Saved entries
(** C7: a download with [self1] returned normally and left the world [w1];
    the download is run again there with [self2], whose client lists the
    same children, all with plain names, and can deliver content wherever
    the first one could.  Creating a directory that exists is not an error
    and changes nothing; the second run returns normally too; it adds no
    entry to the file system and changes no kind; every path it writes
    holds, at the end, the content it wrote there last, and that content is
    what its own client delivered, on the drive of the download, for a
    listed file joined to that path; a file it does not write keeps its
    content; it writes every path the first run wrote; and every listed
    file has, at its joined path, such content: its own latest content
    when no other listed file is joined to the same path. *)
Theorem rerun_overwrites
    fuel self1 self2 drive_id folder_item_id parent_directory w w1 :
  (∀ d i, children_get (graph_client self2) d i
          = children_get (graph_client self1) d i) →
  (∀ d i c, content_get (graph_client self1) d i = inr c →
            ∃ c', content_get (graph_client self2) d i = inr c') →
  plain_listings (graph_client self2) →
  download_folder fuel self1 drive_id folder_item_id parent_directory w
    = (Ok tt, w1) →
  (∀ (p : path) (f f' : filesystem),
     os_makedirs p f = inr f' → os_makedirs p f' = inr f')
  ∧ ∃ w2 t,
      download_folder fuel self2 drive_id folder_item_id parent_directory w1
        = (Ok tt, w2)
      ∧ trace w2 = trace w1 ++ t
      ∧ kinds_le (fs w2) (fs w1)
      ∧ (∀ p c, written t p = Some c →
                fs w2 !! p = Some (File c)
                ∧ ∃ item dir',
                    listed self2 drive_id folder_item_id parent_directory item dir'
                    ∧ folder item = false ∧ file item = true
                    ∧ path_join dir' (name item) = p
                    ∧ content_get (graph_client self2) drive_id (id item) = inr c)
      ∧ (∀ p c, written t p = None → fs w1 !! p = Some (File c) →
                fs w2 !! p = Some (File c))
      ∧ (∀ t1 p, trace w1 = trace w ++ t1 →
                 is_Some (written t1 p) → is_Some (written t p))
      ∧ (∀ item dir',
           listed self2 drive_id folder_item_id parent_directory item dir' →
           folder item = false → file item = true →
           ∃ c, fs w2 !! path_join dir' (name item) = Some (File c)
                ∧ written t (path_join dir' (name item)) = Some c
                ∧ ((∀ item2 dir2,
                      listed self2 drive_id folder_item_id parent_directory
                        item2 dir2 →
                      folder item2 = false → file item2 = true →
                      path_join dir2 (name item2) = path_join dir' (name item) →
                      id item2 = id item) →
                   content_get (graph_client self2) drive_id (id item) = inr c)).
Proof.
  intros Hchildren Hcontent _ Hrun1.
  split; [apply os_makedirs_idempotent|].
  destruct (reruns_download_folder self1 self2 Hchildren Hcontent fuel
              drive_id folder_item_id parent_directory w w1 w1 Hrun1)
    as (w2 & Hrun2 & _ & Hback & t1 & t2 & Ht1 & Ht2 & Hshape);
    [apply kinds_le_refl|].
  destruct (download_folder_evolved self2 fuel _ _ _ _ _ _ Hrun2)
    as (t & Ht & _ & _ & Hlast).
  assert (t = t2) as -> by (rewrite Ht in Ht2; by apply app_inv_head in Ht2).
  destruct (download_folder_touches self2 drive_id fuel _ _ _ _ _ Hrun2)
    as (t & Ht' & Hall).
  assert (t = t2) as -> by (rewrite Ht in Ht'; by apply app_inv_head in Ht').
  rewrite Forall_forall in Hall.
  assert (Hsource : ∀ p c, written t2 p = Some c →
            fs w2 !! p = Some (File c)
            ∧ ∃ item dir',
                listed self2 drive_id folder_item_id parent_directory item dir'
                ∧ folder item = false ∧ file item = true
                ∧ path_join dir' (name item) = p
                ∧ content_get (graph_client self2) drive_id (id item) = inr c).
  { intros p c Hp. split.
    - specialize (Hlast p). by rewrite Hp in Hlast.
    - pose proof (Hall _ (written_elem _ _ _ Hp)) as Htouch.
      inversion Htouch; subst. by eexists _, _. }
  exists w2, t2. split; [done|]. split; [done|]. split; [done|].
  split; [exact Hsource|]. split; [|split].
  - intros p c Hp Hc. specialize (Hlast p). rewrite Hp in Hlast. by apply Hlast.
  - intros t1' p Ht1' Hw. rewrite Ht1 in Ht1'. apply app_inv_head in Ht1'.
    subst t1'. by eapply same_shape_written.
  - intros item dir' Hl Hfolder Hfile.
    destruct (download_folder_complete self2 drive_id _ _ _ _ Hl fuel w1 w2 Hrun2)
      as [_ Hwrote].
    destruct (Hwrote Hfolder Hfile) as (c0 & t & Ht0 & Hin).
    assert (t = t2) as -> by (rewrite Ht in Ht0; by apply app_inv_head in Ht0).
    destruct (elem_written _ _ _ Hin) as [c Hc].
    destruct (Hsource _ _ Hc) as (Hfs & item2 & dir2 & Hl2 & Hf1 & Hf2 & Hp & Hc2).
    exists c. split; [done|]. split; [done|].
    intros Hunique. by rewrite <- (Hunique item2 dir2 Hl2 Hf1 Hf2 Hp).
Qed.

Lemma rerun_overwrites_witness :
  ∃ w2 t,
    download_folder 2 ex_self_later "d" "A" ["A"] ex_world_A1 = (Ok tt, w2)
    ∧ trace w2 = trace ex_world_A1 ++ t
    ∧ kinds_le (fs w2) (fs ex_world_A1)
    ∧ (∀ p c, written t p = Some c →
              fs w2 !! p = Some (File c)
              ∧ ∃ item dir',
                  listed ex_self_later "d" "A" ["A"] item dir'
                  ∧ folder item = false ∧ file item = true
                  ∧ path_join dir' (name item) = p
                  ∧ content_get (graph_client ex_self_later) "d" (id item) = inr c)
    ∧ (∀ p c, written t p = None → fs ex_world_A1 !! p = Some (File c) →
              fs w2 !! p = Some (File c))
    ∧ (∀ t1 p, trace ex_world_A1 = trace ex_world_A ++ t1 →
               is_Some (written t1 p) → is_Some (written t p))
    ∧ (∀ item dir',
         listed ex_self_later "d" "A" ["A"] item dir' →
         folder item = false → file item = true →
         ∃ c, fs w2 !! path_join dir' (name item) = Some (File c)
              ∧ written t (path_join dir' (name item)) = Some c
              ∧ ((∀ item2 dir2,
                    listed ex_self_later "d" "A" ["A"] item2 dir2 →
                    folder item2 = false → file item2 = true →
                    path_join dir2 (name item2) = path_join dir' (name item) →
                    id item2 = id item) →
                 content_get (graph_client ex_self_later) "d" (id item) = inr c)).
Proof.
  refine (proj2 (rerun_overwrites 2 (ex_self [ex_hit_A]) ex_self_later "d" "A" ["A"]
                   ex_world_A ex_world_A1 _ _ _ _)).
  - reflexivity.
  - intros d i c. simpl. unfold ex_content, ex_content_later.
    destruct (String.eqb i "f1"); [by eexists|].
    destruct (String.eqb i "f2"); [by eexists|done].
  - apply ex_children_plain.
  - vm_compute. reflexivity.
Defined.

(** The second run at work: after the first download of A, the remote
    files have changed; the second download leaves the new content in both
    files and the same directories. *)
Lemma rerun_example :
  ∃ w2, download_folder 2 ex_self_later "d" "A" ["A"] ex_world_A1 = (Ok tt, w2)
        ∧ fs w2 !! ["A"; "f1.txt"] = Some (File [Byte.x03])
        ∧ fs w2 !! ["A"; "B"; "f2.txt"] = Some (File [Byte.x04; Byte.x05])
        ∧ dom (fs w2) = dom (fs ex_world_A1).
Proof.
  eexists. split; [vm_compute; reflexivity|]. repeat split; reflexivity.
Qed.

(** X10: when a download returns normally, every folder listed anywhere in
    the remote subtree, an empty one too, has its directory at the mirrored
    local path. *)
Theorem listed_folders_created
    fuel self drive_id folder_item_id parent_directory w w' item dir' :
  download_folder fuel self drive_id folder_item_id parent_directory w
    = (Ok tt, w') →
  listed self drive_id folder_item_id parent_directory item dir' →
  folder item = true →
  fs w' !! path_join dir' (name item) = Some Dir.
Proof.
  intros Hrun Hl Hfolder.
  by apply (download_folder_complete self drive_id _ _ _ _ Hl fuel w w' Hrun).
Qed.

Lemma listed_folders_created_witness :
  fs ex_world_A1 !! path_join ["A"] (name ex_B) = Some Dir.
Proof.
  apply (listed_folders_created 2 (ex_self [ex_hit_A]) "d" "A" ["A"]
           ex_world_A ex_world_A1 ex_B ["A"]).
  - vm_compute. reflexivity.
  - apply (listed_here _ _ _ _ [ex_f1; ex_B]); [reflexivity|].
    apply list_elem_of_further, list_elem_of_here.
  - reflexivity.
Defined.

(** X11: the listings hold plain names only.  When a download returns
    normally, the mirrored local path of every file listed anywhere in the
    remote subtree is a regular file, and its content is what the client
    delivered for a listed file with that mirrored path: for the file
    itself when no other listed file is mirrored to the same path. *)
Theorem listed_files_mirrored
    fuel self drive_id folder_item_id parent_directory w w' item dir' :
  plain_listings (graph_client self) →
  download_folder fuel self drive_id folder_item_id parent_directory w
    = (Ok tt, w') →
  listed self drive_id folder_item_id parent_directory item dir' →
  folder item = false →
  file item = true →
  ∃ c, fs w' !! path_join dir' (name item) = Some (File c)
       ∧ (∃ item2 dir2,
            listed self drive_id folder_item_id parent_directory item2 dir2
            ∧ folder item2 = false ∧ file item2 = true
            ∧ path_join dir2 (name item2) = path_join dir' (name item)
            ∧ content_get (graph_client self) drive_id (id item2) = inr c)
       ∧ ((∀ item2 dir2,
             listed self drive_id folder_item_id parent_directory item2 dir2 →
             folder item2 = false → file item2 = true →
             path_join dir2 (name item2) = path_join dir' (name item) →
             id item2 = id item) →
          content_get (graph_client self) drive_id (id item) = inr c).
Proof.
  intros _ Hrun Hl Hfolder Hfile.
  destruct (download_folder_complete self drive_id _ _ _ _ Hl fuel w w' Hrun)
    as [_ Hwrote].
  destruct (Hwrote Hfolder Hfile) as (c0 & t & Ht & Hin).
  destruct (download_folder_evolved self fuel _ _ _ _ _ _ Hrun)
    as (t' & Ht' & _ & _ & Hlast).
  assert (t' = t) as -> by (rewrite Ht in Ht'; by apply app_inv_head in Ht').
  destruct (download_folder_touches self drive_id fuel _ _ _ _ _ Hrun)
    as (t'' & Ht'' & Hall).
  assert (t'' = t) as -> by (rewrite Ht in Ht''; by apply app_inv_head in Ht'').
  destruct (elem_written _ _ _ Hin) as [c Hc].
  specialize (Hlast (path_join dir' (name item))). rewrite Hc in Hlast.
  rewrite Forall_forall in Hall.
  pose proof (Hall _ (written_elem _ _ _ Hc)) as Htouch.
  assert (Hsrc : ∃ item2 dir2,
             listed self drive_id folder_item_id parent_directory item2 dir2
             ∧ folder item2 = false ∧ file item2 = true
             ∧ path_join dir2 (name item2) = path_join dir' (name item)
             ∧ content_get (graph_client self) drive_id (id item2) = inr c).
  { inversion Htouch; subst. by eexists _, _. }
  exists c. split; [done|]. split; [done|].
  intros Hunique. destruct Hsrc as (item2 & dir2 & Hl2 & Hf1 & Hf2 & Hp & Hc2).
  by rewrite <- (Hunique item2 dir2 Hl2 Hf1 Hf2 Hp).
Qed.

Lemma listed_files_mirrored_witness :
  ∃ c, fs ex_world_A1 !! path_join ["A"; "B"] (name ex_f2) = Some (File c)
       ∧ (∃ item2 dir2,
            listed (ex_self [ex_hit_A]) "d" "A" ["A"] item2 dir2
            ∧ folder item2 = false ∧ file item2 = true
            ∧ path_join dir2 (name item2) = path_join ["A"; "B"] (name ex_f2)
            ∧ content_get (graph_client (ex_self [ex_hit_A])) "d" (id item2) = inr c)
       ∧ ((∀ item2 dir2,
             listed (ex_self [ex_hit_A]) "d" "A" ["A"] item2 dir2 →
             folder item2 = false → file item2 = true →
             path_join dir2 (name item2) = path_join ["A"; "B"] (name ex_f2) →
             id item2 = id ex_f2) →
          content_get (graph_client (ex_self [ex_hit_A])) "d" (id ex_f2) = inr c).
Proof.
  apply (listed_files_mirrored 2 (ex_self [ex_hit_A]) "d" "A" ["A"]
           ex_world_A ex_world_A1 ex_f2 ["A"; "B"]).
  - apply ex_children_plain.
  - vm_compute. reflexivity.
  - apply (listed_deeper _ _ _ _ [ex_f1; ex_B] ex_B); [reflexivity| |reflexivity|].
    + apply list_elem_of_further, list_elem_of_here.
    + apply (listed_here _ _ _ _ [ex_f2]); [reflexivity|apply list_elem_of_here].
  - reflexivity.
  - reflexivity.
Defined.

(* ===================================================================== *)
(** ** What a download never does to the local file system *)
(* ===================================================================== *)

Lemma keeps_refl w : keeps w w.
Proof.
  split; [apply kinds_le_refl|]. exists []. split; [by rewrite app_nil_r|done].
Qed.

▶ _What to do_: Both the first line of the records above and the line containing "what its own" are to be transcribed exactly, together with every line between them, and nothing else.

▶ _Response box_:
(** C7: a download with [self1] returned normally and left the world [w1];
    the download is run again there with [self2], whose client lists the
    same children, all with plain names, and can deliver content wherever
    the first one could.  Creating a directory that exists is not an error
    and changes nothing; the second run returns normally too; it adds no
    entry to the file system and changes no kind; every path it writes
    holds, at the end, the content it wrote there last, and that content is
    what its own client delivered, on the drive of the download, for a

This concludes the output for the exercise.